▶ _PROVIDED ENTRIES_:
(** The zero bytes of the padding. *)
Lemma pad_zeros_streams fuel s m :
  streams s m → (Z.to_nat ((56 - Z.of_nat (length m)) mod 64) < fuel)%nat →
  streams (pad_zeros fuel s) (m ++ replicate (Z.to_nat ((56 - Z.of_nat (length m)) mod 64)) Byte.x00) ∧
  sha_buffered (pad_zeros fuel s) = 56%nat.
Proof.
  revert s m. induction fuel as [|fuel IH]; intros s m Hs Hf; [lia|]. cbn [pad_zeros].
  pose proof (absorbed_length _ _ _ _ Hs) as Hlen. pose proof (abs_buffered _ _ _ _ Hs) as Hlt.
  set (L := Z.of_nat (length m)) in *.
  assert (Hmod : (56 - L) mod 64 = (56 - Z.of_nat (sha_buffered s)) mod 64).
  { rewrite Hlen. by rewrite Zminus_mod_idemp_r. }
  destruct (Nat.eqb_spec (sha_buffered s) 56) as [He|He].
  - rewrite Hmod, He. cbn. by rewrite app_nil_r.
  - pose proof (streams_fill s m [Byte.x00] Hs ltac:(cbn; lia)) as H1. cbn [length] in H1.
    assert (Hnext : (56 - Z.of_nat (length (m ++ [Byte.x00]))) mod 64 = (56 - L) mod 64 - 1).
    { rewrite length_app. cbn [length]. rewrite Nat2Z.inj_add. fold L.
      replace (56 - (L + Z.of_nat 1)) with ((56 - L) - 1) by lia.
      rewrite <- Zminus_mod_idemp_l, Hmod.
      assert ((56 - Z.of_nat (sha_buffered s)) mod 64 ≠ 0).
      { intros H0%Z.mod_divide; [|lia]. destruct H0 as [k Hk]. lia. }
      pose proof (Z.mod_pos_bound (56 - Z.of_nat (sha_buffered s)) 64 ltac:(lia)).
      apply Z.mod_small. lia. }
    assert (Hpos : 1 ≤ (56 - L) mod 64).
    { pose proof (Z.mod_pos_bound (56 - Z.of_nat (length (m ++ [Byte.x00]))) 64 ltac:(lia)). lia. }
    destruct (IH _ _ H1) as [H2 H3]; [rewrite Hnext; lia|]. split; [|done].
    rewrite Hnext in H2.
    replace (Z.to_nat ((56 - L) mod 64)) with (S (Z.to_nat ((56 - L) mod 64 - 1))) by lia.
    cbn [replicate]. by rewrite <- app_assoc in H2.
Qed.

▶ _ABOUT THIS EXERCISE_: Output each record precisely as written.

▶ _WRITTEN SOLUTION_:
(** The zero bytes of the padding. *)
Lemma pad_zeros_streams fuel s m :
  streams s m → (Z.to_nat ((56 - Z.of_nat (length m)) mod 64) < fuel)%nat →
  streams (pad_zeros fuel s) (m ++ replicate (Z.to_nat ((56 - Z.of_nat (length m)) mod 64)) Byte.x00) ∧
  sha_buffered (pad_zeros fuel s) = 56%nat.
Proof.
  revert s m. induction fuel as [|fuel IH]; intros s m Hs Hf; [lia|]. cbn [pad_zeros].
  pose proof (absorbed_length _ _ _ _ Hs) as Hlen. pose proof (abs_buffered _ _ _ _ Hs) as Hlt.
  set (L := Z.of_nat (length m)) in *.
  assert (Hmod : (56 - L) mod 64 = (56 - Z.of_nat (sha_buffered s)) mod 64).
  { rewrite Hlen. by rewrite Zminus_mod_idemp_r. }
  destruct (Nat.eqb_spec (sha_buffered s) 56) as [He|He].
  - rewrite Hmod, He. cbn. by rewrite app_nil_r.
  - pose proof (streams_fill s m [Byte.x00] Hs ltac:(cbn; lia)) as H1. cbn [length] in H1.
    assert (Hnext : (56 - Z.of_nat (length (m ++ [Byte.x00]))) mod 64 = (56 - L) mod 64 - 1).
    { rewrite length_app. cbn [length]. rewrite Nat2Z.inj_add. fold L.
      replace (56 - (L + Z.of_nat 1)) with ((56 - L) - 1) by lia.
      rewrite <- Zminus_mod_idemp_l, Hmod.
      assert ((56 - Z.of_nat (sha_buffered s)) mod 64 ≠ 0).
      { intros H0%Z.mod_divide; [|lia]. destruct H0 as [k Hk]. lia. }
      pose proof (Z.mod_pos_bound (56 - Z.of_nat (sha_buffered s)) 64 ltac:(lia)).
      apply Z.mod_small. lia. }
    assert (Hpos : 1 ≤ (56 - L) mod 64).
    { pose proof (Z.mod_pos_bound (56 - Z.of_nat (length (m ++ [Byte.x00]))) 64 ltac:(lia)). lia. }
    destruct (IH _ _ H1) as [H2 H3]; [rewrite Hnext; lia|]. split; [|done].
    rewrite Hnext in H2.
    replace (Z.to_nat ((56 - L) mod 64)) with (S (Z.to_nat ((56 - L) mod 64 - 1))) by lia.
    cbn [replicate]. by rewrite <- app_assoc in H2.
Qed.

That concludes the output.